• **Dataset excerpts**
(* ===== verification/DeflateCorrect.v ===== *)
(** * The decompressor implements the format

    Every label of [deflate_inflate] has a meaning in terms of the format: what
    the verdict on the rest of the stream is when the decompressor is there.
    Every jump preserves the meaning and consumes bits, so that the
    decompressor terminates with the verdict of the format, however the stream
    is cut into chunks and however small the output buffer is. *)
From S2P Require Import Prelude Strings Memory Deflate DeflateSpec DeflateHuffman DeflateBits DeflateOutput.

(** ** The stream of bits *)

(** What is accumulated, what is left of the chunk, and what comes later. *)
Definition stream (B : list bool) (in_ : deflate_chunk) (F : list bool) : list bool := B ++ bits_of (rest in_) ++ F.

Lemma stream_length B in_ F : length (stream B in_ F) = (length B + 8 * length (rest in_) + length F)%nat.
Proof. unfold stream. rewrite !length_app, bits_of_length. lia. Qed.

Lemma stream_refill B in_ F k : chunk_ok in_ -> (k <= length (rest in_))%nat ->
  stream (B ++ bits_of (take k (rest in_))) (advance k in_) F = stream B in_ F.
Proof.
  intros Hin Hk. unfold stream. rewrite rest_advance by done. rewrite <- !app_assoc. f_equal.
  rewrite app_assoc. by rewrite <- bits_of_app, take_drop.
Qed.

Lemma stream_drop B in_ F t : (t <= length B)%nat -> stream (drop t B) in_ F = drop t (stream B in_ F).
Proof. intros Ht. unfold stream. by rewrite drop_app_le by lia. Qed.

Lemma stream_take B in_ F t : (t <= length B)%nat -> take t (stream B in_ F) = take t B.
Proof. intros Ht. unfold stream. by rewrite take_app_le by lia. Qed.

(** What a function that takes bits leaves behind when the input ends. *)
Record stuck (B' : list bool) (in_ in' : deflate_chunk) (B F : list bool) : Prop := {
  stuck_ok : chunk_ok in';
  stuck_rest : rest in' = [];
  stuck_stream : stream B' in' F = stream B in_ F;
  stuck_short : (length B' <= 22)%nat }.

Lemma extract_stream B d in_ (t : nat) F : chunk_ok in_ -> (t <= 16)%nat -> (length B <= 32)%nat ->
  exists B' in', let S := stream B in_ F in
    (deflate_extract (with_buf B d) in_ (Z.of_nat t) = Some (with_buf B' d, in', lsb_value (take t S)) /\ (t <= length S)%nat
     /\ chunk_ok in' /\ stream B' in' F = drop t S /\ (length B' <= Nat.max (length B - t) 7)%nat)
    \/ (exists e, deflate_extract (with_buf B d) in_ (Z.of_nat t) = Some (with_buf B' d, in', e) /\ e < 0
        /\ stuck B' in_ in' B F /\ (length B' < t)%nat).
Proof.
  intros Hin Ht HB. destruct (extract_spec B d in_ t Hin Ht ltac:(lia)) as (k & Hk & H). set (B' := B ++ bits_of (take k (rest in_))) in *.
  pose proof (stream_refill B in_ F k Hin Hk) as Hs. fold B' in Hs. cbv zeta in H.
  destruct H as [(Hl & -> & Hb)|(Hl & Hk' & ->)].
  - exists (drop t B'), (advance k in_). left. rewrite <- Hs, stream_take by done. split; [done|].
    split; [rewrite stream_length; lia|]. split; [by apply advance_ok|]. split; [by apply stream_drop|done].
  - exists B', (advance k in_). right. eexists. split; [done|]. split; [lia|]. split; [|done].
    split; [by apply advance_ok|by rewrite rest_advance, Hk', drop_all by done|done|lia].
Qed.

Lemma decode_stream B d in_ al lens F : chunk_ok in_ -> (length B <= 22)%nat -> is_alphabet al lens ->
  exists B' in', let S := stream B in_ F in
    (exists n l, deflate_decode (with_buf B d) in_ al = Some (with_buf B' d, in', Z.of_nat n) /\ huff lens S = Some (n, drop l S)
       /\ lens !! n = Some l /\ (0 < l <= length S)%nat /\ chunk_ok in' /\ stream B' in' F = drop l S /\ (length B' <= 21)%nat)
    \/ (exists e, deflate_decode (with_buf B d) in_ al = Some (with_buf B' d, in', e) /\ e < 0
        /\ stuck B' in_ in' B F /\ (F = [] -> huff lens S = None)).
Proof.
  intros Hin HB Hal. destruct (decode_spec B d in_ al lens Hin HB Hal) as (k & Hk & H).
  set (B' := B ++ bits_of (take k (rest in_))) in *.
  pose proof (stream_refill B in_ F k Hin Hk) as Hs. fold B' in Hs. cbv zeta in H.
  destruct H as [(n & l & Hc & Hn & Hl & Hb & ->)|(Hc & Hk' & Hb & e & He & ->)].
  - exists (drop l B'), (advance k in_). left. exists n, l. split; [done|]. rewrite <- Hs.
    split; [unfold stream; rewrite (huff_code lens B' _ n l (ia_lens _ _ Hal) Hc Hn), <- drop_app_le by lia; done|].
    split; [done|]. split; [rewrite stream_length; lia|]. split; [by apply advance_ok|]. split; [apply stream_drop; lia|done].
  - exists B', (advance k in_). right. exists e. split; [done|]. split; [done|]. split.
    + split; [by apply advance_ok|by rewrite rest_advance, Hk', drop_all by done|done|done].
    + intros ->. rewrite <- Hs. unfold stream. rewrite rest_advance, Hk', drop_all by done. rewrite !app_nil_r. by apply huff_none.
Qed.

Lemma codes_S st n ll dl k out S : codes st (Datatypes.S n) ll dl k out S
  = with_symbol ll out S (fun c bs =>
      if (c <? 256)%nat then codes st n ll dl k (out ++ [Z.of_nat c]) bs
      else if (c =? 256)%nat then k out bs
      else let '(base, extra) := default (0, 0%nat) (length_codes !! (c - 257)%nat) in
           length_extra st dl base extra (codes st n ll dl k) out bs).
Proof. reflexivity. Qed.

(** ** The meaning of the labels *)

Section Simulation.
Context (a : arch) (f : deflate_format) (data0 : list Z) (len : nat) (F : list bool) (v : verdict).
Hypothesis len_ok : (len <= length data0)%nat.
Hypothesis F_bytes : (length F mod 8 = 0)%nat.
Hypothesis v_fits : zlen (v_out v) < 2 ^ size_bits a.

Abbreviation stale := (stale data0).

#[local] Opaque complete make_alphabet codes.

(** What follows the current block. *)
Definition after (d : deflate) (fuel : nat) : list Z -> list bool -> verdict := block_end f (header d) (blocks f stale fuel).

(** The array holds the code lengths [lens] and nothing else. *)
Definition lens_stored (d : deflate) (lens : list nat) : Prop :=
  nibs (lengths d) = map Z.of_nat lens ++ replicate (320 - length lens) 0 /\ lens_ok lens.

(** The counts of the current dynamic block. *)
Definition counts_ok (d : deflate) (hlit hdist : nat) : Prop :=
  litlen_count d = Z.of_nat hlit /\ distance_count d = Z.of_nat hdist /\ (257 <= hlit <= 288)%nat /\ (1 <= hdist <= 32)%nat.

(** Decoding with the alphabets in use. *)
Definition lz_loop (d : deflate) (S : list bool) (dl : list nat) (loop : list Z -> list bool -> verdict) : Prop :=
  exists fuel n ll, (length S < fuel)%nat /\ (length S < n)%nat /\ is_alphabet (litlen d) ll /\ (length ll <= 288)%nat
    /\ is_alphabet (distance_codelen d) dl /\ (length dl <= 32)%nat /\ loop = codes stale n ll dl (after d fuel).

(** Reading code lengths with the code length alphabet. *)
Definition lengths_loop (d : deflate) (S : list bool) (out : list Z) (lens : list nat)
  (loop : list nat -> list bool -> verdict) (cl : list nat) (target : nat) : Prop :=
  exists fuel n hlit hdist, (length S < fuel)%nat /\ (length S < n)%nat /\ counts_ok d hlit hdist
    /\ is_alphabet (distance_codelen d) cl /\ length cl = 19%nat
    /\ target = (hlit + hdist)%nat /\ length_target d = Z.of_nat target /\ length_index d = zlen lens /\ (length lens < target)%nat
    /\ lens_stored d lens /\ loop = code_lengths stale n cl hlit target (after d fuel) out.

(** Reading the lengths of the code length codes: [acc] is read, [n] are left. *)
Definition codelen_state (d : deflate) (acc : list nat) (n : nat) : Prop :=
  length_index d = zlen acc /\ length_target d = zlen acc + Z.of_nat n /\ length_target d <= 19
  /\ Forall (fun x => (x <= 7)%nat) acc /\ lens_stored d (codelen_lengths acc).

Definition meaning (l : label) (d : deflate) (out : list Z) (S : list bool) : Prop :=
  match l with
  | zlib_header => zlib_stream f stale out S = v
  | block_header => exists fuel, (length S < fuel)%nat /\ blocks f stale fuel out S = v
  | literal_block => exists fuel, (length S < fuel)%nat /\ stored_len (after d fuel) out (align S) = v
  | literal_len => exists fuel, (length S < fuel)%nat /\ stored_len (after d fuel) out S = v
  | literal_nlen => exists fuel, (length S < fuel)%nat /\ 0 <= remaining d < 65536 /\ stored_nlen (remaining d) (after d fuel) out S = v
  | literal_data => exists fuel, (length S < fuel)%nat /\ 0 <= remaining d < 65536 /\ stored_data (Z.to_nat (remaining d)) (after d fuel) out S = v
  | static_block => exists fuel, (length S < fuel)%nat /\ coded_block stale fixed_lengths 288 (after d fuel) out S = v
  | dynamic_header => exists fuel, (length S < fuel)%nat /\ dynamic_block stale (after d fuel) out S = v
  | dynamic_codelen => exists fuel acc hlit hdist n, (length S < fuel)%nat /\ counts_ok d hlit hdist /\ codelen_state d acc n
      /\ codelen_codes stale n acc hlit hdist (after d fuel) out S = v
  | dynamic_litlen_distance => exists lens loop cl target, lengths_loop d S out lens loop cl target
      /\ cur_length d = Z.of_nat (default 0%nat (last lens)) /\ loop lens S = v
  | dynamic_litlen_distance_extra => exists lens loop cl target value base extra, lengths_loop d S out lens loop cl target
      /\ cur_length d = Z.of_nat value /\ (value <= 15)%nat /\ dup_len d = Z.of_nat base /\ (0 < base)%nat
      /\ extra_bits d = Z.of_nat extra /\ (extra <= 7)%nat /\ repeat_length target lens value base extra loop out S = v
  | construct_alphabets => exists fuel hlit hdist lens, (length S < fuel)%nat /\ counts_ok d hlit hdist
      /\ length lens = (hlit + hdist)%nat /\ lens_stored d lens /\ coded_block stale lens hlit (after d fuel) out S = v
  | lzhuf_litlen => exists dl loop, lz_loop d S dl loop /\ loop out S = v
  | lzhuf_litlen_extra => exists dl loop extra, lz_loop d S dl loop /\ 0 <= dup_len d /\ extra_bits d = Z.of_nat extra /\ (extra <= 5)%nat
      /\ dup_len d + 2 ^ Z.of_nat extra - 1 <= 258 /\ length_extra stale dl (dup_len d) extra loop out S = v
  | lzhuf_distance => exists dl loop, lz_loop d S dl loop /\ 0 <= dup_len d <= 258 /\ distance stale dl (dup_len d) loop out S = v
  | lzhuf_distance_extra => exists dl loop extra, lz_loop d S dl loop /\ 0 <= dup_len d <= 258 /\ 0 <= dup_distance d
      /\ extra_bits d = Z.of_nat extra /\ (extra <= 14)%nat /\ distance_extra stale (dup_len d) (dup_distance d) extra loop out S = v
  | block_done => exists fuel, (length S < fuel)%nat /\ after d fuel out S = v
  | zlib_footer => (if (length (align S) <? 32)%nat then Short out else Done out) = v
  | zlib_adler32 => (if (length S <? 32)%nat then Short out else Done out) = v
  | finished => v = Done out
  end.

• **Work item**
Write out exactly the lines above from the line with "(deflate_extract (with_buf B" through the line with "- exists (drop t", both of them included, and leave out all other lines.

• **Response**
    (deflate_extract (with_buf B d) in_ (Z.of_nat t) = Some (with_buf B' d, in', lsb_value (take t S)) /\ (t <= length S)%nat
     /\ chunk_ok in' /\ stream B' in' F = drop t S /\ (length B' <= Nat.max (length B - t) 7)%nat)
    \/ (exists e, deflate_extract (with_buf B d) in_ (Z.of_nat t) = Some (with_buf B' d, in', e) /\ e < 0
        /\ stuck B' in_ in' B F /\ (length B' < t)%nat).
Proof.
  intros Hin Ht HB. destruct (extract_spec B d in_ t Hin Ht ltac:(lia)) as (k & Hk & H). set (B' := B ++ bits_of (take k (rest in_))) in *.
  pose proof (stream_refill B in_ F k Hin Hk) as Hs. fold B' in Hs. cbv zeta in H.
  destruct H as [(Hl & -> & Hb)|(Hl & Hk' & ->)].
  - exists (drop t B'), (advance k in_). left. rewrite <- Hs, stream_take by done. split; [done|].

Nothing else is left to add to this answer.